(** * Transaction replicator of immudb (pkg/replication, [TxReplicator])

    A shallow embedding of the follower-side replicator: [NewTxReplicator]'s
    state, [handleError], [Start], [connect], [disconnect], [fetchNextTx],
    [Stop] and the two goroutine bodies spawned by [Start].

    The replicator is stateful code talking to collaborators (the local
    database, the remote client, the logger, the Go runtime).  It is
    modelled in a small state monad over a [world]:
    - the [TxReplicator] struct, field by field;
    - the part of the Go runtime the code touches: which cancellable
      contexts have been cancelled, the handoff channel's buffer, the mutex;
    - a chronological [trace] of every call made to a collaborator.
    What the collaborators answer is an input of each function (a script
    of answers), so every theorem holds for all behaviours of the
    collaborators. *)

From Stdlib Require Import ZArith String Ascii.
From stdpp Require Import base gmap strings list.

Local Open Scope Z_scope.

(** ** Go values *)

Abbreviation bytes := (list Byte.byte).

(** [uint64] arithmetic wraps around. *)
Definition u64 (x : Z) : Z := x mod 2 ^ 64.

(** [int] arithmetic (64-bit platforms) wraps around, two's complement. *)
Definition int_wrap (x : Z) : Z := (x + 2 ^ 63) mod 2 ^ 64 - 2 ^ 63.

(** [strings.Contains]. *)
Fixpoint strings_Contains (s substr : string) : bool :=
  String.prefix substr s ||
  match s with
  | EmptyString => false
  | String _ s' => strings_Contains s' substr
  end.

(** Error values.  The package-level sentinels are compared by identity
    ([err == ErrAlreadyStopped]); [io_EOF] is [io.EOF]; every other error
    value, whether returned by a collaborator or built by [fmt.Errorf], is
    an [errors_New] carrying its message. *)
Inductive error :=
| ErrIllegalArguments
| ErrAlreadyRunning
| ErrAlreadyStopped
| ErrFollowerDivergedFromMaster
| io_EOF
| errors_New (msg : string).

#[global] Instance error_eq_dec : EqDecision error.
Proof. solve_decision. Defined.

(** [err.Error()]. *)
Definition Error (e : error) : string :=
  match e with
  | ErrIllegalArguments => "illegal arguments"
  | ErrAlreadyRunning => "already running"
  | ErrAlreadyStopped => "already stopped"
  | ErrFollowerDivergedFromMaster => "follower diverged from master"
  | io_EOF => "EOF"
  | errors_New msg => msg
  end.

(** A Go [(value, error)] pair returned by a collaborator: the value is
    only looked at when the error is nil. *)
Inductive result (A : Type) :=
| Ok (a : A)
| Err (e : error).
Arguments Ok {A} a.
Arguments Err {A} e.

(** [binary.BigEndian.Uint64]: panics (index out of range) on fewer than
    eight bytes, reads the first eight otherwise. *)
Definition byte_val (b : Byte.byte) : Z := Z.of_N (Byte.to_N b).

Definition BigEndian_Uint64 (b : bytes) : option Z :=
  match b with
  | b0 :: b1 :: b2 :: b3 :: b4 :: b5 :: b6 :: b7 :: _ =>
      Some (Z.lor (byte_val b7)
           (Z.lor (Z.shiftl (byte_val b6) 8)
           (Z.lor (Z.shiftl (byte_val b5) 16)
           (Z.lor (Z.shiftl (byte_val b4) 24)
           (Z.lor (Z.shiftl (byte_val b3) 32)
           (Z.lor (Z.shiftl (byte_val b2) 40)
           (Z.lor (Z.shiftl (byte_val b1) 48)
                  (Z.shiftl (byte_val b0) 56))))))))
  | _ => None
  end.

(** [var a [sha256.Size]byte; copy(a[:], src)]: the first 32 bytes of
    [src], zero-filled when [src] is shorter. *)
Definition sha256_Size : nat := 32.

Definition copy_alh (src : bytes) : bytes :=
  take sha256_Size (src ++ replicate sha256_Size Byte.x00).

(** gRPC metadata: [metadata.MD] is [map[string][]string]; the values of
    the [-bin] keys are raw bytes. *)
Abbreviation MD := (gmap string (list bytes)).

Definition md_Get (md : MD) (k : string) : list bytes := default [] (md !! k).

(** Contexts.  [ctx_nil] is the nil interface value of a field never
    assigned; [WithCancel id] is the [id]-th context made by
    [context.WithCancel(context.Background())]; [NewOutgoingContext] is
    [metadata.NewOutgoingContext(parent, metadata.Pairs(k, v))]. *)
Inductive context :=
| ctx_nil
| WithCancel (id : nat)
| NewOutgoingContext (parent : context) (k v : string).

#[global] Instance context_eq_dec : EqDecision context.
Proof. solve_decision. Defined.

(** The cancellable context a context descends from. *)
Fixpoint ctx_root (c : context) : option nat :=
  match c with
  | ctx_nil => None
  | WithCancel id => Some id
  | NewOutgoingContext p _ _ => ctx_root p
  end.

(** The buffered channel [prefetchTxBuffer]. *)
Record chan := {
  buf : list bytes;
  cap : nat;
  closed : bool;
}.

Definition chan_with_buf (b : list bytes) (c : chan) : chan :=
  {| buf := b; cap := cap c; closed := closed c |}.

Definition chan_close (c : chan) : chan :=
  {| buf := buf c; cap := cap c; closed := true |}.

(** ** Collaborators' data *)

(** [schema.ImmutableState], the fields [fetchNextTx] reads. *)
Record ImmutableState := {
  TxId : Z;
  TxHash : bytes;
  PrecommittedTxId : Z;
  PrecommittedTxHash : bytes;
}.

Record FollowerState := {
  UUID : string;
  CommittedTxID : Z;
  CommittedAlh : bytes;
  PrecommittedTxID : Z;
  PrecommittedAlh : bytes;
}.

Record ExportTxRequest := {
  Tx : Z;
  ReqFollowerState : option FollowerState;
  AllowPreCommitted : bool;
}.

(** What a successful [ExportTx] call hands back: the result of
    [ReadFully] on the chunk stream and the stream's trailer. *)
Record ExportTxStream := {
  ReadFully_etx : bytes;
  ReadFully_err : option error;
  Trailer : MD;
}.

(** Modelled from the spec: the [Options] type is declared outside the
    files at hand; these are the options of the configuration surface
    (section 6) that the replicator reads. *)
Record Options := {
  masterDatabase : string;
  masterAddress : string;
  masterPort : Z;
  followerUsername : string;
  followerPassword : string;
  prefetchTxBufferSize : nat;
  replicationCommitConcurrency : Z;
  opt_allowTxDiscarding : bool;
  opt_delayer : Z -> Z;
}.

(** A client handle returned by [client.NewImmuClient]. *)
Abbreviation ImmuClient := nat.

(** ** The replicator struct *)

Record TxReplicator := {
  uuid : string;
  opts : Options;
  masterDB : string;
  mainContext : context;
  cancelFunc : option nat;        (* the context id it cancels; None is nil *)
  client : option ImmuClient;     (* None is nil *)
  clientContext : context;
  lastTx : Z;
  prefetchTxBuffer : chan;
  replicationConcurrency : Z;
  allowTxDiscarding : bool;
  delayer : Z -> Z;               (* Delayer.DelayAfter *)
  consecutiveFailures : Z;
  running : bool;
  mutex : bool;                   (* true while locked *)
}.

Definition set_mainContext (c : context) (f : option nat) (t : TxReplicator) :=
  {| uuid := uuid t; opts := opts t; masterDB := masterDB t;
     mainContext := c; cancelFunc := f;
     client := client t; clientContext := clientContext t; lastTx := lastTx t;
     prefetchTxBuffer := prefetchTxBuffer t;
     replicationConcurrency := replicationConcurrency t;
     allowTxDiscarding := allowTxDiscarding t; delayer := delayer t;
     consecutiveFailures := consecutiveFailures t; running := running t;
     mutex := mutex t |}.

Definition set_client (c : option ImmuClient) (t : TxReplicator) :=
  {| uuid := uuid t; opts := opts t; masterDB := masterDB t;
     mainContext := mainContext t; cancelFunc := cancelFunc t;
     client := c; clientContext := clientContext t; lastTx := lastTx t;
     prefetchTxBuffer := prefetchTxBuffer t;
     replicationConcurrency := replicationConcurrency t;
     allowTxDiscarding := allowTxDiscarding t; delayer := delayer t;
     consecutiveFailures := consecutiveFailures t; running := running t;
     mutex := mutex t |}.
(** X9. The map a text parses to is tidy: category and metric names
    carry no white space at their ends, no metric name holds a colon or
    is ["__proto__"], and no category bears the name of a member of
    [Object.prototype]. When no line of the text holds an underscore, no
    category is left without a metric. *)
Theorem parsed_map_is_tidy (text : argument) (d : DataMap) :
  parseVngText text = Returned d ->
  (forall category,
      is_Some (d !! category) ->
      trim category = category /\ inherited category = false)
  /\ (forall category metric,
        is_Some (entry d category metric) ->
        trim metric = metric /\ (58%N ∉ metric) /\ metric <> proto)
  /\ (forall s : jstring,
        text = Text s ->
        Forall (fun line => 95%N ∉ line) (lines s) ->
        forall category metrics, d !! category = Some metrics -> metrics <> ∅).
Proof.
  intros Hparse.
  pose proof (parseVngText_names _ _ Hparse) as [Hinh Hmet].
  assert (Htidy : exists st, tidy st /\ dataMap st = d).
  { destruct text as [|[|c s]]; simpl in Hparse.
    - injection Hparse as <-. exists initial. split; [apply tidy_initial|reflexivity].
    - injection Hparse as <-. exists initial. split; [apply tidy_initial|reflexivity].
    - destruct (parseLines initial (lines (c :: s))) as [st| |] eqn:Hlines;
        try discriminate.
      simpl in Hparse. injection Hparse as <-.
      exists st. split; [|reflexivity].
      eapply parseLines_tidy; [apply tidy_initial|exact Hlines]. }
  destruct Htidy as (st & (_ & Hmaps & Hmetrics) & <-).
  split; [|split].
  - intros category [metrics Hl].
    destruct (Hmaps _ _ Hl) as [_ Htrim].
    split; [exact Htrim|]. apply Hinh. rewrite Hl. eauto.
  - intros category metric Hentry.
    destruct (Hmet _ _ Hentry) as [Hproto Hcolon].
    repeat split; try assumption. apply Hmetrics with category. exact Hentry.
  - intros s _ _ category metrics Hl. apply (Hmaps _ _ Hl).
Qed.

### The problem
Determine how many lines in the entries above contain the word "Import", and respond with the number alone.

### Answer below
2